Other Open Access
Stefanie Speidel; Lena Maier-Hein; Danail Stoyanov; Sebastian Bodenstedt; Martin Wagner; Beat Müller; Jonathan Chen; Benjamin Müller; Franziska Mathis-Ullrich; Paul Scheikl; Jorge Bernal; Aymeric Histache; Gloria Fernandes-Esparrach; Xavier Dray; Sophia Bano; Alessandro Casella; Francisco Vasconcelos; Sara Moccia; Chinedu Nwoye; Deepak Alapatt; Armine Vardazaryan; Nicolas Padoy; Arnaud Huaulme; Kanako Harada; Pierre Jannin; Aneeq Zia; Kiran Bhattacharyya; Xi Liu; Ziheng Wang; Anthony Jarc
Minimally invasive surgery using cameras to observe the internal anatomy is the preferred approach to many surgical procedures. Furthermore, other surgical disciplines rely on microscopic images or use flexible endoscopes for diagnostic purposes. As a result, endoscopic and microscopic image processing as well as surgical vision are evolving as techniques needed to facilitate computer assisted interventions (CAI). Algorithms that have been reported for such images include 3D surface reconstruction, salient feature motion tracking, instrument detection or activity recognition. However, what is missing so far are common datasets for consistent evaluation and benchmarking of algorithms against each other.

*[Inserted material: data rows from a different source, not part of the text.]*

(** ** What allocation guarantees *)

(** [malloc] returns a block that nothing of the VM occupies. *)
Definition malloc_ok (malloc : option Addr) (vm : Vm) : Prop :=
  forall a, malloc = Some a -> objects vm !! a = None /\ ~ pooled (pools vm) a.

Lemma pools_ok_pop vm q a rest :
  pools_ok vm -> pools vm !! q = Some (a :: rest) ->
  pools_ok (with_pools (to_u64 (pool_bytes vm - block_size q)) (<[q := rest]> (pools vm)) vm)
  /\ ~ pooled (<[q := rest]> (pools vm)) a.
Proof.
  intros P Hq. pose proof (p_nodup _ P q _ Hq) as Hnd. apply NoDup_cons in Hnd as [Hna Hnd].
  pose proof (block_size_positive q).
  assert (Eb : pools_bytes (<[q := rest]> (pools vm)) = pool_bytes vm - block_size q).
  { rewrite (pools_bytes_insert _ _ (a :: rest)) by (by rewrite Hq).
    rewrite (p_bytes _ P). simpl length. lia. }
  pose proof (pools_bytes_nonneg (<[q := rest]> (pools vm))).
  pose proof (p_bound _ P).
  assert (Hsub : forall r l b, <[q := rest]> (pools vm) !! r = Some l -> b ∈ l ->
    exists k, pools vm !! r = Some k /\ b ∈ k).
  { intros r l b Hr Hb. apply lookup_insert_Some in Hr as [[<- <-]|[_ Hr]]; [|eauto].
    exists (a :: rest). split; [done|]. set_solver. }
  split; [split; simpl|].
  - rewrite Eb. apply to_u64_small. unfold_widths. lia.
  - rewrite to_u64_small by (unfold_widths; lia). lia.
  - intros r l Hr. apply lookup_insert_Some in Hr as [[<- <-]|[_ Hr]]; [done|].
    by eapply (p_nodup _ P).
  - intros p1 p2 l1 l2 b A1 A2 I1 I2.
    destruct (Hsub _ _ _ A1 I1) as (k1 & K1 & J1), (Hsub _ _ _ A2 I2) as (k2 & K2 & J2).
    by eapply (p_disjoint _ P).
  - intros b (r & l & Hr & Hb). destruct (Hsub _ _ _ Hr Hb) as (k & Hk & Hbk).
    apply (p_free _ P). by exists r, k.
  - intros (r & l & Hr & Ha). apply lookup_insert_Some in Hr as [[<- <-]|[Hne Hr]]; [done|].
    apply Hne. eapply (p_disjoint _ P q r); [exact Hq|exact Hr| |exact Ha]. set_solver.
Qed.

Lemma heap_ok_pools vm bytes ps :
  heap_ok vm -> pools_ok (with_pools bytes ps vm) -> heap_ok (with_pools bytes ps vm).
Proof. intros K P. destruct K. by split. Qed.

Lemma take_block_ok pool malloc vm r vm1 :
  heap_ok vm -> malloc_ok malloc vm -> take_block pool malloc vm = (r, vm1) ->
  heap_ok vm1 /\ objects vm1 = objects vm /\ fibers vm1 = fibers vm /\
  roots vm1 = roots vm /\ bytes_allocated vm1 = bytes_allocated vm /\ malloc_ok r vm1.
Proof.
  intros K M E. unfold take_block in E.
  assert (Hdone : (r, vm1) = (malloc, vm) -> heap_ok vm1 /\ objects vm1 = objects vm /\
    fibers vm1 = fibers vm /\ roots vm1 = roots vm /\
    bytes_allocated vm1 = bytes_allocated vm /\ malloc_ok r vm1) by (by intros [= -> ->]).
  destruct pool as [q|]; [|by apply Hdone].
  destruct (pools vm !! q) as [[|a rest]|] eqn:Hq; [by apply Hdone| |by apply Hdone].
  injection E as <- <-.
  destruct (pools_ok_pop vm q a rest (h_pools _ K) Hq) as [P Hna].
  split_and!; try done.
  - by apply heap_ok_pools.
  - intros b [= <-]. split; [|done]. apply (p_free _ (h_pools _ K)). exists q, (a :: rest).
    split; [done|]. set_solver.
Qed.

Lemma link_young_lookup p a vm b q :
  objects (link_young p a vm) !! b = Some q ->
  (b = a /\ q = fresh_object p) \/ (b <> a /\ objects vm !! b = Some q).
Proof. simpl. apply update_lookup. Qed.

(** What the payload of a new object must respect. *)
Record payload_ok (vm : Vm) (p : Payload) : Prop := {
  n_fiber : fiber_ok (fibers vm) p;
  n_values : Forall (value_ok vm) (payload_values (fibers vm) p);
  n_container : container_ok p;
  n_owner : forall id b q, p = FIBER (Some id) -> objects vm !! b = Some q ->
    payload q <> FIBER (Some id);
  n_unpinned : forall id, p = FIBER (Some id) -> id ∉ pinned_fibers vm;
}.

Lemma link_young_ok p a vm :
  heap_ok vm -> objects vm !! a = None -> ~ pooled (pools vm) a -> payload_ok vm p ->
  bytes_allocated vm + object_size p < two_64 -> heap_ok (link_young p a vm).
Proof.
  intros K Ha Hna [Nf Nv Nc No Np] Hb.
  assert (Hmono : forall c, is_Some (objects vm !! c) ->
    is_Some (<[a := fresh_object p]> (objects vm) !! c)).
  { intros c Hc. apply lookup_insert_is_Some'. by right. }
  assert (Hne : forall c, is_Some (objects vm !! c) -> c <> a)
    by (intros c [q Hq] ->; congruence).
  pose proof (h_bytes _ K) as [Eb _]. pose proof (heap_bytes_nonneg (objects vm)).
  pose proof (object_size_positive p).
  split; simpl.
  - intros b q Hq. apply update_lookup in Hq as [[-> ->]|[Hn Hq]].
    + split; [done|]. intros c Hc. apply Hmono. unfold children, pointers in Hc.
      apply list_elem_of_omap in Hc as (v & Hv & Ec). rewrite Forall_forall in Nv.
      by apply (Nv v Hv).
    + destruct (h_closed _ K b q Hq). split; auto.
  - split; simpl; [apply K|]. intros c Hc. by apply Hmono, (h_roots _ K).
  - intros b. unfold is_marked. destruct (decide (a = b)) as [<-|Hn];
      [by rewrite lookup_insert_eq|]. rewrite lookup_insert_ne by done.
    apply (h_unmarked _ K).
  - constructor; [|apply K]. intros Hin. apply elem_of_app in Hin as [Hin|Hin];
      [apply (h_young _ K) in Hin|apply (h_old _ K) in Hin];
      destruct Hin as (q & Hq & _); congruence.
  - intros b. rewrite elem_of_cons, (h_young _ K). setoid_rewrite lookup_insert_Some.
    split.
    + intros [->|(q & Hq & Hy)]; [exists (fresh_object p); auto|].
      exists q. split; [right; split; [|done]|done]. symmetry. apply Hne. eauto.
    + intros (q & [[<- <-]|[_ Hq]] & Hy); eauto.
  - intros b. rewrite (h_old _ K). setoid_rewrite lookup_insert_Some. split.
    + intros (q & Hq & Ho). exists q. split; [right; split; [|done]|done].
      symmetry. apply Hne. eauto.
    + intros (q & [[<- <-]|[_ Hq]] & Ho); [done|eauto].
  - apply K.
  - intros b. rewrite (h_remembered _ K). setoid_rewrite lookup_insert_Some. split.
    + intros (q & Hq & Ho). exists q. split; [right; split; [|done]|done].
      symmetry. apply Hne. eauto.
    + intros (q & [[<- <-]|[_ Hq]] & Ho); [done|eauto].
  - intros b q Hq. apply update_lookup in Hq as [[-> ->]|[Hn Hq]]; [done|].
    by apply (h_remembered_old _ K b).
  - intros b q c Hq Hold Hc Hy. apply update_lookup in Hq as [[-> ->]|[Hn Hq]]; [done|].
    apply (h_barrier _ K b q c Hq Hold Hc).
    destruct (h_closed _ K b q Hq) as [_ Hcl]. specialize (Hcl c Hc).
    unfold is_old in *. by rewrite lookup_insert_ne in Hy by (symmetry; auto).
  - intros b q Hq. apply update_lookup in Hq as [[-> ->]|[Hn Hq]]; [done|].
    by apply (h_containers _ K b).
  - intros b c q r id Hq Hr Eq Er.
    apply update_lookup in Hq as [[-> ->]|[Hn Hq]], Hr as [[-> ->]|[Hn' Hr]]; simpl in *.
    + done.
    + by destruct (No id c r).
    + by destruct (No id b q).
    + by apply (h_owner _ K b c q r id).
  - intros id b q Hid Hq Eq. apply update_lookup in Hq as [[-> ->]|[Hn Hq]].
    + by destruct (Np id).
    + by apply (h_pinned _ K id b q).
  - split; simpl; [|apply to_u64_range]. rewrite heap_bytes_insert by done.
    rewrite to_u64_small by lia. simpl. lia.
  - destruct (h_pools _ K) as [P1 P2 P3 P4 P5]. split; simpl; auto. intros b Hpb.
    rewrite lookup_insert_ne by (intros ->; done). auto.
Qed.

(** An allocation that does not fail adds one young object, and leaves a
    well-formed heap. *)
Lemma allocate_ok pool p malloc vm r vm' :
  heap_ok vm -> malloc_ok malloc vm -> payload_ok vm p ->
  bytes_allocated vm + object_size p < two_64 ->
  allocate pool p malloc vm = (r, vm') ->
  heap_ok vm' /\ match r with
  | Some a => objects vm !! a = None /\ objects vm' = <[a := fresh_object p]> (objects vm)
  | None => objects vm' = objects vm
  end.
Proof.
  intros K M N Hb E. unfold allocate in E.
  destruct (take_block pool malloc vm) as [r1 vm1] eqn:Et.
  destruct (take_block_ok _ _ _ _ _ K M Et) as (K1 & Eo & Ef & Er & Eb & M1).
  destruct r1 as [a|]; injection E as <- <-; [|done].
  destruct (M1 a eq_refl) as [Hf Hnp]. split; [|by rewrite <-Eo].
  apply link_young_ok; auto; [|lia].
  destruct N as [N1 N2 N3 N4 N5].
  assert (Ev : value_ok vm1 = value_ok vm) by (unfold value_ok; by rewrite Eo).
  assert (Ep : pinned_fibers vm1 = pinned_fibers vm) by (unfold pinned_fibers; by rewrite Er).
  by split; rewrite ?Ef, ?Eo, ?Ev, ?Ep.
Qed.

Lemma allocate_array_ok values values_ok malloc vm r vm' :
  heap_ok vm -> malloc_ok malloc vm -> Forall (value_ok vm) values ->
  bytes_allocated vm + object_size (ARRAY values (length values) None) < two_64 ->
  allocate_array values values_ok malloc vm = (r, vm') ->
  heap_ok vm' /\ match r with
  | Some a => objects vm !! a = None /\ objects vm' =
      <[a := fresh_object (ARRAY values (length values) None)]> (objects vm)
  | None => objects vm' = objects vm
  end.
Proof.
  intros K M Hv Hb E.
  assert (N : payload_ok vm (ARRAY values (length values) None)) by (by split; simpl).
  pose proof (allocate_ok (Some ARRAY_POOL) (ARRAY values (length values) None) malloc vm r vm') as A.
  unfold allocate in A.
  unfold allocate_array in E.
  destruct (take_block (Some ARRAY_POOL) malloc vm) as [[a|] vm1] eqn:Et.
  - destruct (_ && _).
    + injection E as <- <-.
      destruct (take_block_ok _ _ _ _ _ K M Et) as (K1 & Eo & _). done.
    + by apply A.
  - by apply A.
Qed.

(** A pooled block is large enough for every object allocated in it. *)
Lemma string_block_fits chars i :
  string_pool_index (length chars) = Some i ->
  object_size (STRING chars) <= block_size (STRING_POOL i).
Proof.
  unfold string_pool_index. destruct (_ || _); [done|].
  pose proof (sizeof_positive DiamondString_t).
  set (x := sizeof DiamondString_t + Z.of_nat (length chars) + 1).
  assert (Hx : 1 <= (x + 15) / 16).
  { apply Z.div_le_lower_bound; unfold x; lia. }
  destruct (_ <=? _)%nat eqn:E; [|done]. intros [= <-]. simpl. fold x.
  rewrite Nat2Z.inj_sub by (apply Nat2Z.inj_le; rewrite Z2Nat.id; lia).
  rewrite Z2Nat.id by lia.
  pose proof (Z.div_mod (x + 15) 16). pose proof (Z.mod_pos_bound (x + 15) 16). lia.
Qed.

Lemma instance_block_fits field_count type_parameter_count i fields :
  instance_pool_index field_count (negb (type_parameter_count =? 0)%nat) = Some i ->
  length fields = field_count ->
  object_size (INSTANCE type_parameter_count fields) = block_size (INSTANCE_POOL i).
Proof.
  unfold instance_pool_index. intros E <-. simpl.
  destruct (Nat.eqb_spec type_parameter_count 0) as [->|Hn];
    destruct pooling; simpl in E; try done.
  destruct (_ <? _)%nat; [done|]. injection E as <-. simpl. lia.
Qed.
End Alloc.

As a vision CAI challenge at MICCAI, our aim is to provide a formal framework for evaluating the current state of the art, gather researchers in the field and provide high quality data with protocols for validating endoscopic vision algorithms. EndoVis serves as an umbrella for different kinds of sub-challenges that tackle specific problems and applications in endoscopic/microsopic vision.